The Day of the Dead is Mexico’s most universal tradition, born from the syncretism between the pre-Hispanic vision of death and the Catholic customs brought by the Spanish conquistadors and colonists.

On Nov. 1-2, Mexicans await the arrival of the spirits or souls of their departed loved ones and ancestors to visit and commune with them overnight at local cemeteries or to provide offerings to them in their homes, including the favorite dishes the dead had enjoyed during their time among the living “It’s wonderful, incredible.

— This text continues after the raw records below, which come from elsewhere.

(** X2: the frames [detect_speech_segments] hands to the detector are the
    consecutive blocks of 480 samples of the recording, in order: there are
    [len / 480] of them, each has 480 samples, frame [k] holds the samples
    from [480 * k] on, together they are the recording without its last
    [len mod 480] samples, and a recording shorter than one frame gives no
    frame. *)
Theorem frames_of_partition (y : list Z) :
  length (frames_of y) = (length y / 480)%nat /\
  Forall (fun frame => length frame = 480%nat) (frames_of y) /\
  (forall k, (k < length y / 480)%nat ->
     frames_of y !! k = Some (take 480 (drop (480 * k) y))) /\
  concat (frames_of y) = take (length y - length y mod 480) y /\
  ((length y < 480)%nat -> frames_of y = []).
Proof.
  rewrite frames_of_eq, frame_size_eq.
  pose proof (Nat.div_mod_eq (length y) 480) as Hdiv.
  split_and!.
  - by rewrite length_map, length_seq.
  - apply Forall_forall. intros frame (k & -> & Hk)%list_elem_of_fmap.
    apply elem_of_seq in Hk. rewrite <- frame_size_eq. apply frame_slice_full.
    rewrite frame_size_eq. lia.
  - intros k Hk. rewrite list_lookup_fmap, lookup_seq_lt by done. cbn.
    do 3 f_equal. lia.
  - pose proof (concat_frames y (length y / 480)) as Hcat.
    rewrite frame_size_eq in Hcat. rewrite Hcat. f_equal. lia.
  - intros Hshort. by rewrite Nat.div_small.
Qed.

(** ** What each stage does to the state *)

Lemma detect_speech_segments_state (w : World) path st r st' :
  detect_speech_segments w path st = (r, st') -> st' = entered StDetect st.
Proof. rewrite detect_speech_segments_eq. by intros [= _ <-]. Qed.

Lemma extract_embeddings_state (w : World) path segs st r st' :
  extract_embeddings w path segs st = (r, st') -> st' = entered StEmbed st.
Proof. rewrite extract_embeddings_eq. by intros [= _ <-]. Qed.

Lemma cluster_speakers_state (w : World) embeddings st r st' :
  cluster_speakers w embeddings st = (r, st') -> st' = entered StCluster st.
Proof. rewrite cluster_speakers_eq. by intros [= _ <-]. Qed.

Lemma calculate_confidence_state (w : World) embeddings labels st r st' :
  calculate_confidence w embeddings labels st = (r, st') ->
  st' = entered StConfidence st.
Proof. rewrite calculate_confidence_eq. by intros [= _ <-]. Qed.

Lemma download_audio_state (w : World) url st r st' :
  download_audio w url st = (r, st') ->
  calls st' = calls st ++ [StDownload] /\
  (forall path, path <> temp_name w (files st) -> files st' !! path = files st !! path) /\
  (forall audio_path, r = inr audio_path -> audio_path = temp_name w (files st)).
Proof.
  rewrite download_audio_eq.
  destruct (requests_get w url) as [response|]; cbn zeta.
  - assert (Hother : forall path, path <> temp_name w (files st) ->
              <[temp_name w (files st) := concat (chunks response)]>
                (<[temp_name w (files st) := []]> (files st)) !! path = files st !! path).
    { intros path Hne. by rewrite !lookup_insert_ne. }
    destruct (stream_ok response); intros [= <- <-]; cbn [files calls];
      (split_and!; [done|done|]); by intros ? [= <-].
  - intros [= <- <-]. by split_and!.
Qed.

Lemma convert_to_wav_state (w : World) input_path st r st' :
  convert_to_wav w input_path st = (r, st') ->
  calls st' = calls st ++ [StConvert] /\
  (forall path, path <> converted_path input_path ->
     files st' !! path = files st !! path) /\
  (forall wav_path, r = inr wav_path -> wav_path = converted_path input_path).
Proof.
  rewrite convert_to_wav_eq. cbn zeta. fold (converted_path input_path).
  destruct (files st !! input_path ≫= ffmpeg w) as [converted|];
    intros [= <- <-]; cbn [files calls].
  - split_and!; [done| |by intros ? [= <-]].
    intros path Hne. by rewrite lookup_insert_ne.
  - by split_and!.
Qed.
(** * PRMSChannel: Muskingum-Mann stream-network routing

    A shallow embedding of [pynhm/hydrology/PRMSChannel.py] and the
    properties of its network builder, parameter preconditioner, lateral
    aggregator and routing kernel.

    The numeric code is written once, over an interface of float64
    operations, and instantiated twice: with exact rationals ([Q]), where
    the order and field laws hold and the invariants are proved, and with
    IEEE binary64 ([PrimFloat]), where NaN and the infinities exist and
    concrete runs reproduce numpy bit for bit. *)

From Stdlib Require Import ZArith QArith Qabs Lia Lqa String Ascii.
From Stdlib Require Import Floats.PrimFloat Numbers.Cyclic.Int63.Uint63.
From stdpp Require Import base option list gmap.

Close Scope Q_scope.
Open Scope Z_scope.

(** ** Exceptions and results *)

Inductive exn : Type :=
  | IndexError            (* numpy / list index out of bounds *)
  | ValueError            (* raised by [_calculate] on a bad calc_method *)
  | NetworkXUnfeasible    (* raised by [nx.topological_sort] on a cycle *)
  | RuntimeError.         (* networkx: graph changed during iteration *)

Inductive result (A : Type) : Type :=
  | Ok (a : A)
  | Raise (e : exn).
Arguments Ok {A} a.
Arguments Raise {A} e.

#[global] Instance result_ret : MRet result := fun A a => Ok a.
#[global] Instance result_bind : MBind result := fun A B f m =>
  match m with Ok a => f a | Raise e => Raise e end.

Definition is_Ok {A} (r : result A) : Prop := ∃ a, r = Ok a.

Fixpoint foldM {A S : Type} (f : S → A → result S) (l : list A) (s : S)
  : result S :=
  match l with
  | [] => Ok s
  | x :: l' => s' ← f s x; foldM f l' s'
  end.

(** ** Python indexing of a numpy array held as a list

    An index [i] with [0 <= i < n] addresses cell [i]; an index with
    [-n <= i < 0] wraps to [n + i]; anything else raises IndexError. *)

Definition py_index (n : nat) (i : Z) : result nat :=
  if decide (0 ≤ i < Z.of_nat n) then Ok (Z.to_nat i)
  else if decide (- Z.of_nat n ≤ i < 0) then Ok (Z.to_nat (Z.of_nat n + i))
  else Raise IndexError.

Definition getitem {A} (a : list A) (i : Z) : result A :=
  k ← py_index (length a) i;
  match a !! k with Some x => Ok x | None => Raise IndexError end.

Definition setitem {A} (a : list A) (i : Z) (x : A) : result (list A) :=
  k ← py_index (length a) i; Ok (<[k:=x]> a).

(** [a[i] = f(a[i])], the shape of [+=] and [/=] on one cell. *)
Definition moditem {A} (a : list A) (i : Z) (f : A → A) : result (list A) :=
  x ← getitem a i; setitem a i (f x).

(** numpy's integer remainder: the sign follows the divisor, and a zero
    divisor gives 0 (with a warning) instead of raising. *)
Definition np_mod (a b : Z) : Z := if decide (b = 0) then 0 else a mod b.

(** ** The float64 interface *)

Class Float64 (F : Type) : Type := {
  f_lit : Q → F;            (* a literal, correctly rounded *)
  f_add : F → F → F;
  f_sub : F → F → F;
  f_mul : F → F → F;
  f_div : F → F → F;
  f_neg : F → F;
  f_abs : F → F;
  f_ltb : F → F → bool;     (* x < y, false when unordered *)
}.

Declare Scope f64_scope.
Delimit Scope f64_scope with f64.
Infix "+" := f_add : f64_scope.
Infix "-" := f_sub : f64_scope.
Infix "*" := f_mul : f64_scope.
Infix "/" := f_div : f64_scope.
Notation "- x" := (f_neg x) : f64_scope.
Infix "<?" := f_ltb : f64_scope.

(** Exact arithmetic. Every result is kept in lowest terms ([Qred]), so
    that equal numbers are equal terms and long runs stay small. *)
#[global] Instance Q_float64 : Float64 Q := {|
  f_lit q := Qred q;
  f_add x y := Qred (Qplus x y);
  f_sub x y := Qred (Qminus x y);
  f_mul x y := Qred (Qmult x y);
  f_div x y := Qred (Qdiv x y);
  f_neg x := Qred (Qopp x);
  f_abs x := Qred (Qabs x);
  f_ltb x y := negb (Qle_bool y x);
|}.

(** IEEE binary64. A literal [n # d] is the correctly rounded quotient of
    two exactly represented integers, which is what Python's parser
    yields for the decimal literals of the source. *)
Definition float_of_Z (z : Z) : float :=
  match z with
  | Z0 => PrimFloat.zero
  | Zpos _ => PrimFloat.of_uint63 (Uint63.of_Z z)
  | Zneg p => PrimFloat.opp (PrimFloat.of_uint63 (Uint63.of_Z (Zpos p)))
  end.

#[global] Instance float_float64 : Float64 float := {|
  f_lit q := PrimFloat.div (float_of_Z (Qnum q)) (float_of_Z (Zpos (Qden q)));
  f_add := PrimFloat.add;
  f_sub := PrimFloat.sub;
  f_mul := PrimFloat.mul;
  f_div := PrimFloat.div;
  f_neg := PrimFloat.opp;
  f_abs := PrimFloat.abs;
  f_ltb := PrimFloat.ltb;
|}.

(** ** The routing kernel, [_muskingum_mann_numpy] *)

Module Kernel.
Section Kernel.
Context {F : Type} `{Float64 F}.

(** [constants.zero] *)
Definition zero : F := f_lit 0%Q.

(** The arrays the kernel allocates, mutates and returns. *)
Record kstate : Type := mk_kstate {
seg_upstream_inflow : list F;
seg_inflow0 : list F;
seg_inflow : list F;
seg_outflow : list F;
seg_outflow0 : list F;
inflow_ts : list F;
outflow_ts : list F;
seg_current_sum : list F;
}.

(** [a * zero] on a whole array. *)
Definition times_zero (a : list F) : list F := (λ x, x * zero)%f64 <$> a.

(** "initialize variables for the day" *)
Definition init_day (seg_inflow0_in outflow_ts_in : list F) : kstate := {|
seg_upstream_inflow := [];
seg_inflow0 := seg_inflow0_in;
seg_inflow := times_zero seg_inflow0_in;
seg_outflow := times_zero seg_inflow0_in;
seg_outflow0 := times_zero seg_inflow0_in;
inflow_ts := times_zero seg_inflow0_in;
outflow_ts := outflow_ts_in;
seg_current_sum := times_zero seg_inflow0_in;
|}.

Section Day.
Variables (to_segment : list Z) (seg_lateral_inflow : list F)
        (tsi : list Z) (ts c0 c1 c2 : list F).

(** The sub-step closure, the body of [if remainder == 0]. *)
Definition route_segment (jseg : Z) (st : kstate) : result kstate :=
ts_j ← getitem ts jseg;
inflow_ts1 ← moditem (inflow_ts st) jseg (λ x, x / ts_j)%f64;
tsi_j ← getitem tsi jseg;
in_j ← getitem inflow_ts1 jseg;
outflow_ts1 ←
  (if decide (tsi_j > 0) then
     c0_j ← getitem c0 jseg;
     prev_j ← getitem (seg_inflow0 st) jseg;
     c1_j ← getitem c1 jseg;
     out_j ← getitem (outflow_ts st) jseg;
     c2_j ← getitem c2 jseg;
     setitem (outflow_ts st) jseg
             (in_j * c0_j + prev_j * c1_j + out_j * c2_j)%f64
   else
     setitem (outflow_ts st) jseg in_j);
in_j' ← getitem inflow_ts1 jseg;
seg_inflow01 ← setitem (seg_inflow0 st) jseg in_j';
inflow_ts2 ← setitem inflow_ts1 jseg (f_lit 0%Q);
Ok {| seg_upstream_inflow := seg_upstream_inflow st;
      seg_inflow0 := seg_inflow01;
      seg_inflow := seg_inflow st;
      seg_outflow := seg_outflow st;
      seg_outflow0 := seg_outflow0 st;
      inflow_ts := inflow_ts2;
      outflow_ts := outflow_ts1;
      seg_current_sum := seg_current_sum st |}.
(** X12.  On the main thread one call hands at most one message to the
    publisher; it hands none exactly when it raises before publishing,
    which happens exactly when the normalisation of the payload raises or
    the timestamp does not convert to an integer.  The event is then lost:
    nothing else in the world records it. *)
Theorem event_lost_iff_handler_raises_early event_tag pubsub event w :
  let run := send MainThread event_tag pubsub event w in
  let early e :=
    fst (event_data_of event w) = Raise e \/
    exists d, fst (event_data_of event w) = Ok d /\
              int int_of_str (match d !! "timestamp" with
                              | Some v => v
                              | None => VFloat (wall_clock w)
                              end) = Raise e in
  (published (snd run) = published w \/
   exists m, published (snd run) = published w ++ [(MainThread, m)]) /\
  (published (snd run) = published w <-> exists e, early e) /\
  (forall e, early e -> run = (Raise e, w)).
Proof.
  intros run early. subst run early. rewrite send_main_eq.
  destruct (fst (event_data_of event w)) as [d | e0].
  - cbn zeta.
    assert (Hts : (match d !! "timestamp" with
                   | Some v => (v, delete "timestamp" d)
                   | None => (VFloat (wall_clock w), d)
                   end).1 =
                  match d !! "timestamp" with
                  | Some v => v
                  | None => VFloat (wall_clock w)
                  end) by (destruct (d !! "timestamp"); reflexivity).
    rewrite Hts.
    destruct (int int_of_str _) as [n | e0] eqn:Hint; cbn.
    + split; [right; eexists; reflexivity |]. split.
      * split.
        -- intros Heq. apply (f_equal length) in Heq. rewrite length_app in Heq.
           cbn in Heq. lia.
        -- intros (e & [Hr | (d' & [= <-] & Hr)]); congruence.
      * intros e [Hr | (d' & [= <-] & Hr)]; congruence.
    + split; [by left |]. split.
      * split; [| done]. intros _. exists e0. right. by exists d.
      * intros e [Hr | (d' & [= <-] & Hr)]; [discriminate | congruence].
  - cbn. split; [by left |]. split.
    + split; [| done]. intros _. exists e0. by left.
    + intros e [[= <-] | (d' & Hr & _)]; [reflexivity | discriminate].
Qed.

(** Every member is in the list of subscribed events. *)
Lemma every_member_subscribed e : e ∈ _market_event_pairs.
Proof.
  destruct e; unfold _market_event_pairs;
    repeat first [apply list_elem_of_here | apply list_elem_of_further].
Qed.

(** An identifier is the value of a listed event, or of none. *)
Lemma tag_listed_or_not (tag : Z) (l : list MarketEvent) :
  (exists e, e ∈ l /\ tag = value e) \/ (forall e, e ∈ l -> tag <> value e).
Proof.
  induction l as [| x l [(e & Hin & He) | Hnone]].
  - right. intros e Hin. by apply elem_of_nil in Hin.
  - left. exists e. split; [by apply list_elem_of_further | exact He].
  - destruct (decide (tag = value x)) as [Hx | Hx].
    + left. exists x. split; [apply list_elem_of_here | exact Hx].
    + right. intros e [-> | Hin]%elem_of_cons; [exact Hx | by apply Hnone].
Qed.

(** X10.  The list of events the forwarder subscribes to has no repeated
    entry, and it covers the label table exactly: an identifier has a label
    other than ["Unknown"] if and only if it is the value of a subscribed
    event, and the label is then that event's name.  An event the
    forwarder subscribed to is never published as ["Unknown"]. *)
Theorem subscribed_events_are_labelled :
  (forall a b, value a = value b -> a = b) ->
  NoDup _market_event_pairs /\
  (forall e, e ∈ _market_event_pairs -> label value (value e) = name e) /\
  (forall tag, label value tag <> "Unknown"%string <->
               exists e, e ∈ _market_event_pairs /\ tag = value e).
Proof.
  intros Hinj. split; [| split].
  - unfold _market_event_pairs.
    repeat (apply NoDup_cons; split;
            [ intros Hin; repeat (apply elem_of_cons in Hin as [Hin | Hin]; [discriminate |]);
              by apply elem_of_nil in Hin |]).
    apply NoDup_nil_2.
  - intros e _. unfold label. by rewrite (event_types_member value Hinj).
  - intros tag. split.
    + intros Hlabel.
      destruct (tag_listed_or_not tag _market_event_pairs) as [Hyes | Hno]; [exact Hyes |].
      exfalso. apply Hlabel. unfold label.
      rewrite (event_types_other value); [reflexivity |].
      intros e. apply Hno, every_member_subscribed.
    + intros (e & _ & ->). unfold label. rewrite (event_types_member value Hinj). cbn.
      destruct e; discriminate.
Qed.

End OrderFacts.

Section Listeners.

Variable collaborator : list action -> action -> result unit.

Lemma bind_unit_ret (m : M world unit) w : bind m (fun _ => ret tt) w = m w.
Proof. unfold bind, ret. by destruct (m w) as [[[] | e] w']. Qed.

Lemma perform_all_app l1 l2 :
  forall w, perform_all collaborator (l1 ++ l2) w =
            bind (perform_all collaborator l1) (fun _ => perform_all collaborator l2) w.
Proof.
  unfold perform_all. induction l1 as [| a l1 IH]; intros w; [reflexivity |].
  cbn [app for_each]. unfold bind in *.
  destruct (perform collaborator a w) as [[[] | e] w']; [apply IH | reflexivity].
Qed.

(** A loop whose body makes a list of calls makes the calls of all its
    rounds, up to the first that raises. *)
Lemma for_each_calls {A} (f : A -> list action) (body : A -> M world unit) xs :
  (forall x w, body x w = perform_all collaborator (f x) w) ->
  forall w, for_each xs body w = perform_all collaborator (flat_map f xs) w.
Proof.
  intros Hbody. induction xs as [| x xs IH]; intros w; [reflexivity |].
  cbn [for_each flat_map]. rewrite perform_all_app. unfold bind. rewrite Hbody.
  destruct (perform_all collaborator (f x) w) as [[[] | e] w']; [apply IH | reflexivity].
Qed.

Lemma start_event_listener_calls self w :
  start_event_listener collaborator self w =
    perform_all collaborator (start_calls (_markets self)) w.
Proof.
  unfold start_event_listener, _app_event_pairs. cbn [for_each].
  rewrite bind_unit_ret. unfold start_calls.
  apply (for_each_calls
           (fun market => flat_map (fun e => [AddListener market e; LogInfo e])
                                   _market_event_pairs)).
  intros market w0.
  apply (for_each_calls (fun e => [AddListener market e; LogInfo e])).
  intros e w1. unfold perform_all. cbn [for_each]. unfold bind, ret.
  destruct (perform collaborator (AddListener market e) w1) as [[[] | e0] w2]; [| reflexivity].
  by destruct (perform collaborator (LogInfo e) w2) as [[[] | e1] w3].
Qed.

Lemma stop_event_listener_calls self w :
  stop_event_listener collaborator self w =
    perform_all collaborator (stop_calls (_markets self)) w.
Proof.
  unfold stop_event_listener, _app_event_pairs. cbn [for_each].
  rewrite bind_unit_ret. unfold stop_calls.
  apply (for_each_calls
           (fun market => flat_map (fun e => [RemoveListener market e])
                                   _market_event_pairs)).
  intros market w0.
  apply (for_each_calls (fun e => [RemoveListener market e])).
  intros e w1. unfold perform_all. cbn [for_each]. unfold bind, ret.
  by destruct (perform collaborator (RemoveListener market e) w1) as [[[] | e0] w2].
Qed.

Lemma perform_all_cons a l w :
  perform_all collaborator (a :: l) w =
    match collaborator (actions w) a with
    | Ok _ => perform_all collaborator l (act a w)
    | Raise e => (Raise e, act a w)
    end.
Proof.
  unfold perform_all. cbn [for_each]. unfold bind, perform at 1.
  by destruct (collaborator (actions w) a) as [[] | e].
Qed.

(** A sequence of calls changes the world by the calls it made, which are
    the first calls of the sequence: all of them when it returns, and
    those up to the one that raised when it raises. *)
Lemma perform_all_outcome l :
  forall w, exists made,
    snd (perform_all collaborator l w) =
      mk_world (wall_clock w) (published w) (loop_queue w) (actions w ++ made) /\
    made `prefix_of` l /\
    match fst (perform_all collaborator l w) with
    | Ok _ => made = l
    | Raise e => exists l1 a, made = l1 ++ [a] /\
                              collaborator (actions w ++ l1) a = Raise e
    end.
Proof.
  induction l as [| a l IH]; intros w.
  - exists []. cbn. rewrite app_nil_r. by destruct w.
  - rewrite perform_all_cons.
    destruct (collaborator (actions w) a) as [[] | e] eqn:Hcall.
    + destruct (IH (act a w)) as (made & Hw & Hpre & Hres).
      exists (a :: made). rewrite Hw. cbn [act wall_clock published loop_queue actions].
      rewrite <- app_assoc. split; [reflexivity |].
      split; [by apply prefix_cons |].
      destruct (fst (perform_all collaborator l (act a w))) as [[] | e].
      * by rewrite Hres.
      * destruct Hres as (l1 & b & -> & Hb). exists (a :: l1), b.
        split; [reflexivity |].
        cbn [act actions] in Hb. by rewrite <- app_assoc in Hb.
    + exists [a]. cbn. split; [reflexivity |].
      split; [apply prefix_cons, prefix_nil |].
      exists [], a. by rewrite app_nil_r.
Qed.

Lemma perform_all_returns l :
  (forall made a, collaborator made a = Ok tt) ->
  forall w, fst (perform_all collaborator l w) = Ok tt.
Proof.
  intros Hok. induction l as [| a l IH]; intros w; [reflexivity |].
  rewrite perform_all_cons, Hok. apply IH.
Qed.

Lemma new_actions_made w w' made :
  w' = mk_world (wall_clock w) (published w) (loop_queue w) (actions w ++ made) ->
  new_actions w w' = made.
Proof. intros ->. unfold new_actions. cbn. apply drop_app_length. Qed.

Lemma added_app l1 l2 : added (l1 ++ l2) = added l1 ++ added l2.
Proof. induction l1 as [| [] l1 IH]; cbn; rewrite ?IH; reflexivity. Qed.

Lemma removed_app l1 l2 : removed (l1 ++ l2) = removed l1 ++ removed l2.
Proof. induction l1 as [| [] l1 IH]; cbn; rewrite ?IH; reflexivity. Qed.

Lemma added_prefix l1 l2 : l1 `prefix_of` l2 -> added l1 `prefix_of` added l2.
Proof. intros [k ->]. rewrite added_app. by eexists. Qed.

Lemma removed_prefix l1 l2 : l1 `prefix_of` l2 -> removed l1 `prefix_of` removed l2.
Proof. intros [k ->]. rewrite removed_app. by eexists. Qed.

Lemma registrations_length markets :
  length (registrations markets) = (15 * length markets)%nat.
Proof.
  induction markets as [| m ms IH]; [reflexivity |].
  unfold registrations in *. cbn [flat_map]. rewrite length_app, IH. cbn. lia.
Qed.

(** The listeners the calls of the start loop register, and what they
    leave alone. *)
Lemma start_calls_added ms :
  added (start_calls ms) = registrations ms /\
  removed (start_calls ms) = [] /\
  forall topic, CreatePublisher topic ∉ start_calls ms.
Proof.
  unfold start_calls. induction ms as [| m ms (IHa & IHr & IHn)].
  - repeat split. intros topic Hin. by apply elem_of_nil in Hin.
  - cbn [flat_map]. rewrite added_app, removed_app, IHa, IHr.
    split; [reflexivity |]. split; [reflexivity |].
    intros topic [Hin | Hin]%elem_of_app; [| by apply (IHn topic)].
    cbn in Hin.
    repeat (apply elem_of_cons in Hin as [Hin | Hin]; [discriminate |]).
    by apply elem_of_nil in Hin.
Qed.

Lemma stop_calls_removed ms :
  removed (stop_calls ms) = registrations ms /\
  added (stop_calls ms) = [].
Proof.
  unfold stop_calls. induction ms as [| m ms [IHr IHa]]; [by split |].
  cbn [flat_map]. rewrite added_app, removed_app, IHa, IHr. by split.
Qed.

It’s the first time that we’ve come to Mexico and you can see that the people have a lot of love for their culture,” Bibiana, a Colombian tourist fascinated by the colorful parade, told EFE.

The big stars of the parade were the huge representations of “La Catrina,” the famous figure of a skeleton dressed as a wealthy lady created from cultural traditions by artist Jose Guadalupe Posada (1852-1913) and dubbed as such by Diego Rivera (1886-1957), the figure that symbolizes the festival.

Also on display were the “alebrijes,” fantastical creatures made up of the features of different animals, and the “cempasuchil” flowers, which according to tradition guide the souls of the dead to their rendezvous with the living with their intense orange color.

The festival is different from Halloween – which has its “scary side – because joy permeates the celebration of the Day of the Dead, since in reality it is a celebration of the fact that life goes on.

Capital authorities decided to launch the local Day of the Dead parade celebration in 2016 to reproduce the parade that appeared in the James Bond film “Spectre,” which was filmed in Mexico City.

It is also an opportunity for people costumed as artist Frida Kahlo, actor Cantinflas and many other iconic figures from Mexican culture to parade through the streets, and also for elaborate floats dedicated to those people to be put on display.

This year, the parade was dedicated to the almost 300,000 Mexicans who have died during the Covid-19 pandemic.